Children with certain risk factors, such as comorbidities or severe obstructive sleep apnea syndrome (OSAS) are known to require extended postoperative monitoring after adenotonsillectomy. However, there are no recommendations available for diode-laser-assisted tonsillotomy. A retrospective chart review of 96 children who underwent diode-laser-assisted tonsillotomy (07/2011-06/2013) was performed. Data for general and sleep apnea history, power of the applied diode-laser (λ = 940 nm), anesthesia parameters, the presence of postoperative respiratory complications and postoperative healing were evaluated. After initially uncomplicated diode-laser-assisted tonsillotomy, an adjustment of post-anesthesia care was necessary in 16 of 96 patients due to respiratory failure. Respiratory complications were more frequent in younger children (3.1 vs. 4.0 years, p = 0.049, 95 % CI -1.7952 to -0.0048) and in children who suffered from nocturnal apneas (OR = 5.00, p < 0.01, 95 % CI 1.4780-16.9152) or who suffered from relevant comorbidities (OR = 4.84, p < 0.01, 95 % CI 1.5202-15.4091). Moreover, a diode-laser power higher than 13 W could be identified as a risk factor for the occurrence of a postoperative oropharyngeal edema (OR = 3.45, p < 0.01, 95 % CI 1.3924-8.5602). Postoperative respiratory complications should not be underestimated in children with sleep-disordered breathing (SDB). Therefore, children with SDB, children with comorbidities or children younger than 3 years should be considered "at risk" and children with confirmed moderate to severe OSAS should be referred to a PICU following diode-laser-assisted tonsillotomy. We recommend a reduced diode-laser power (<13 W) to reduce oropharyngeal edema.

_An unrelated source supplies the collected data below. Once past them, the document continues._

(** * popperOptionsWithAutoOffset (src-ui/src/app/utils/popper-options.ts)

    A shallow embedding of the dropdown offset helper of the UI and the
    properties of its behaviour.

    The TypeScript function reads [window?.innerWidth], and when that width
    is below 400 it pushes one ["offset"] modifier onto [config.modifiers].
    The modifier carries an arrow function that the positioning library
    calls at every layout pass.  The embedding keeps

    - ECMAScript numbers as IEEE 754 binary64 values ([spec_float]),
    - the objects that the function shares with its caller (the window, the
      dropdown element, the configuration objects and their modifier
      arrays) in an explicit store addressed by references,
    - the arrow function as a closure value: its code is [offset_fn], its
      captured variables are the fields of [OffsetsFunction],
    - exceptions as an explicit [Throw] completion: the [TypeError] of a
      [push] on a missing array, and the [ReferenceError] of a realm in
      which [window] is not declared. *)

From Stdlib Require Import ZArith SpecFloat.
From stdpp Require Import base option list functions strings.

(** ** ECMAScript numbers *)

Definition prec : Z := 53.
Definition emax : Z := 1024.

Definition number : Type := spec_float.

Definition NaN : number := S754_nan.
Definition Infinity : number := S754_infinity false.

(** The value of an integer literal. *)
Definition of_Z (z : Z) : number := binary_normalize prec emax z 0 false.

Definition number_add (a b : number) : number := SFadd prec emax a b.
Definition number_sub (a b : number) : number := SFsub prec emax a b.

(** Relational operators; every comparison with [NaN] is [false]. *)
Definition number_ltb (a b : number) : bool := SFltb a b.
Definition number_leb (a b : number) : bool := SFleb a b.

Definition is_nan (a : number) : bool :=
  match a with S754_nan => true | _ => false end.

(** The smaller of [a] and [b] in the order of [SFcompare], written as
    [Z.min] is; [a] when the two are unordered. *)
Definition number_min (a b : number) : number :=
  match SFcompare a b with
  | Some Gt => b
  | _ => a
  end.

(** [ToNumber] on a value of type [number | undefined]. *)
Definition ToNumber (v : option number) : number :=
  match v with
  | None => NaN
  | Some n => n
  end.

Declare Scope number_scope.
Delimit Scope number_scope with num.
Bind Scope number_scope with number.
Infix "+" := number_add : number_scope.
Infix "-" := number_sub : number_scope.
Infix "<?" := number_ltb : number_scope.
Infix "<=?" := number_leb : number_scope.

(** ** Objects *)

(** Object identity. *)
Definition ref : Type := positive.

(** The part of the global [window] the function reads. *)
Record Window := { innerWidth : number }.

(** The part of an [HTMLElement] the arrow function reads. *)
Record HTMLElement := { offsetLeft : number }.

(** The [this] of the call.  The source says of it: "method is scoped,
    'this' is NgbDropdown"; its [_nativeElement] is annotated
    [HTMLElement], a reference to the DOM element of the dropdown. *)
Record NgbDropdown := { _nativeElement : ref }.

(** Popper's [Rect], and the argument of an offset function. *)
Record Rect := { width : number; height : number; rect_x : number; rect_y : number }.

Record LayoutState := {
  popper : Rect;
  reference : Rect;
  placement : string;
}.

(** The arrow function of lines 12-16 as a closure: the two variables of
    the enclosing call that its body mentions. *)
Record OffsetsFunction := {
  windowWidth : option number;
  dropdownElement : ref;
}.

(** Popper's [offset] option is a pair or a function. *)
Inductive Offset :=
| OffsetPair (skidding distance : number)
| OffsetFn (f : OffsetsFunction).

Record ModifierOptions := { offset : option Offset }.

Record Modifier := {
  name : string;
  options : option ModifierOptions;
}.

(** [Partial<Options>]: every field may be missing. *)
Record PartialOptions := {
  cfg_placement : option string;
  strategy : option string;
  modifiers : option ref;
}.

(** ** The store

    Every reference denotes an object of its type.  The global [window]
    is a declared binding, as in a browser; it may hold [undefined], which
    is what the optional chaining of the source provides for.  A realm
    without that binding is the subject of [Realm] below. *)

Record World := {
  window : option Window;             (* the global; [None] is [undefined] *)
  elements : ref -> HTMLElement;
  configs : ref -> PartialOptions;
  arrays : ref -> list Modifier;
}.

Definition set_arrays (f : ref -> list Modifier) (w : World) : World :=
  {| window := window w; elements := elements w;
     configs := configs w; arrays := f |}.

Definition set_config (config : ref) (o : PartialOptions) (w : World)
  : World :=
  {| window := window w; elements := elements w;
     configs := <[config := o]> (configs w); arrays := arrays w |}.

(** What the environment does between two calls: the viewport is resized,
    an element moves. *)
Definition resize (v : option Window) (w : World) : World :=
  {| window := v; elements := elements w;
     configs := configs w; arrays := arrays w |}.

Definition move (e : ref) (left : number) (w : World) : World :=
  {| window := window w;
     elements := <[e := {| offsetLeft := left |}]> (elements w);
     configs := configs w; arrays := arrays w |}.

(** ** Computations: state and exceptions *)

Inductive Error := TypeError | ReferenceError.

Inductive completion (A : Type) :=
| Normal (a : A)
| Throw (e : Error).
Arguments Normal {A} a.
Arguments Throw {A} e.

Definition JS (A : Type) : Type := World -> completion A * World.

Global Instance JS_ret : MRet JS := fun A (a : A) w => (Normal a, w).

Definition throw {A} (e : Error) : JS A := fun w => (Throw e, w).

Global Instance JS_bind : MBind JS := fun A B (k : A -> JS B) (m : JS A) w =>
  match m w with
  | (Normal a, w') => k a w'
  | (Throw e, w') => (Throw e, w')
  end.

(** [window?.innerWidth] *)
Definition window_innerWidth : JS (option number) :=
  fun w => (Normal (innerWidth <$> window w), w).

(** [config.modifiers] *)
Definition get_modifiers (config : ref) : JS (option ref) :=
  fun w => (Normal (modifiers (configs w config)), w).

(** [a.push(m)]: reading [push] off [undefined] is a [TypeError];
    otherwise the array grows in place and the new length is the value. *)
Definition push (a : option ref) (m : Modifier) : JS nat :=
  match a with
  | None => throw TypeError
  | Some r =>
      fun w =>
        let items := arrays w r ++ [m] in
        (Normal (length items), set_arrays (<[r := items]> (arrays w)) w)
  end.

(** [e.offsetLeft] *)
Definition get_offsetLeft (e : ref) : JS number :=
  fun w => (Normal (offsetLeft (elements w e)), w).

(** ** The source *)

(** The body of the arrow function: [reference] and [placement] are bound
    by the parameter pattern and not used. *)
Definition offset_fn (f : OffsetsFunction) (state : LayoutState)
  : JS (number * number) :=
  let popper := popper state in
  left ← get_offsetLeft (dropdownElement f);
  let rightOverflow :=
    (ToNumber (windowWidth f) - of_Z 10 - (left + width popper))%num in
  mret (if (rightOverflow <? of_Z 0)%num then rightOverflow else of_Z 0,
       of_Z 0).

Definition popperOptionsWithAutoOffset (this : NgbDropdown) (config : ref)
  : JS ref :=
  windowWidth ← window_innerWidth;
  (if (ToNumber windowWidth <? of_Z 400)%num then
     let dropdownElement := _nativeElement this in
     a ← get_modifiers config;
     push a {| name := "offset";
               options := Some {| offset := Some (OffsetFn
                 {| windowWidth := windowWidth;
                    dropdownElement := dropdownElement |}) |} |};;
     mret tt
   else mret tt);;
  mret config.

(** The entry the function pushes. *)
Definition offset_modifier (f : OffsetsFunction) : Modifier :=
  {| name := "offset";
     options := Some {| offset := Some (OffsetFn f) |} |}.

(** The offset function of a modifier entry, when it carries one. *)
Definition modifier_fn (m : Modifier) : option OffsetsFunction :=
  match options m with
  | Some {| offset := Some (OffsetFn f) |} => Some f
  | _ => None
  end.

(** The offset as the specification writes it:
    [[min(0, (W - 10) - (L + P)), 0]]. *)
Definition spec_offset (W L P : number) : number * number :=
  (number_min (of_Z 0) (W - of_Z 10 - (L + P))%num, of_Z 0).

(** The function called once per layout state of [states], one call after
    the other in the same store. *)
Fixpoint layout_passes (f : OffsetsFunction) (states : list LayoutState)
  : JS (list (number * number)) :=
  match states with
  | [] => mret []
  | state :: rest =>
      out ← offset_fn f state;
      outs ← layout_passes f rest;
      mret (out :: outs)
  end.

(** ** The set-up of the unit tests

    [mockDropdownElement.offsetLeft = 100], [config = { modifiers: [] }],
    [window.innerWidth = W]. *)

Definition mockDropdownElement : ref := 3%positive.
Definition context : NgbDropdown := {| _nativeElement := mockDropdownElement |}.
Definition test_config : ref := 1%positive.
Definition test_modifiers : ref := 2%positive.

Definition test_world (W : option number) (mods : option ref) : World :=
  {| window := (fun n => {| innerWidth := n |}) <$> W;
     elements := fun _ => {| offsetLeft := of_Z 100 |};
     configs := fun _ =>
       {| cfg_placement := None; strategy := None; modifiers := mods |};
     arrays := fun _ => [] |}.

Definition test_state (P : number) : LayoutState :=
  let rect := {| width := P; height := of_Z 0;
                 rect_x := of_Z 0; rect_y := of_Z 0 |} in
  {| popper := rect; reference := rect; placement := "bottom" |}.

(** The offset function at index [i] of the modifiers array, called on a
    popper of width [P] in the store the call has left. *)
Definition offset_at (w' : World) (i : nat) (P : number)
  : option (completion (number * number)) :=
  f ← arrays w' test_modifiers !! i ≫= modifier_fn;
  Some (offset_fn f (test_state P) w').1.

已知患有某些风险因素(如合并症或重度阻塞性睡眠呼吸暂停综合征(OSAS))的儿童在腺样体扁桃体切除术后需要延长术后监测时间。然而,对于二极管激光辅助扁桃体切除术尚无可用的推荐意见。我们对96例行二极管激光辅助扁桃体切除术的儿童(2011年7月至2013年6月)进行了回顾性病历审查。评估了一般情况和睡眠呼吸暂停病史、所用二极管激光(λ = 940 nm)的功率、麻醉参数、术后呼吸并发症的发生情况以及术后愈合情况。在最初二极管激光辅助扁桃体切除术无并发症的情况下,96例患者中有16例因呼吸衰竭而需要调整麻醉后护理。呼吸并发症在年幼儿童中更常见(3.1岁对4.0岁,p = 0.049,95%可信区间 -1.7952至 -0.0048),以及在患有夜间呼吸暂停的儿童中(比值比 = 5.00,p < 0.01,95%可信区间1.4780 - 16.9152)或患有相关合并症的儿童中(比值比 = 4.84,p < 0.01,95%可信区间1.5202 - 15.4091)。此外,二极管激光功率高于13 W可被确定为术后口咽水肿发生的危险因素(比值比 = 3.45,p < 0.01,95%可信区间1.3924 - 8.5602)。睡眠呼吸障碍(SDB)儿童术后呼吸并发症不应被低估。因此,SDB儿童、合并症儿童或3岁以下儿童应被视为“高危”,确诊为中度至重度OSAS的儿童在二极管激光辅助扁桃体切除术后应转入儿科重症监护病房(PICU)。我们建议降低二极管激光功率(<13 W)以减少口咽水肿。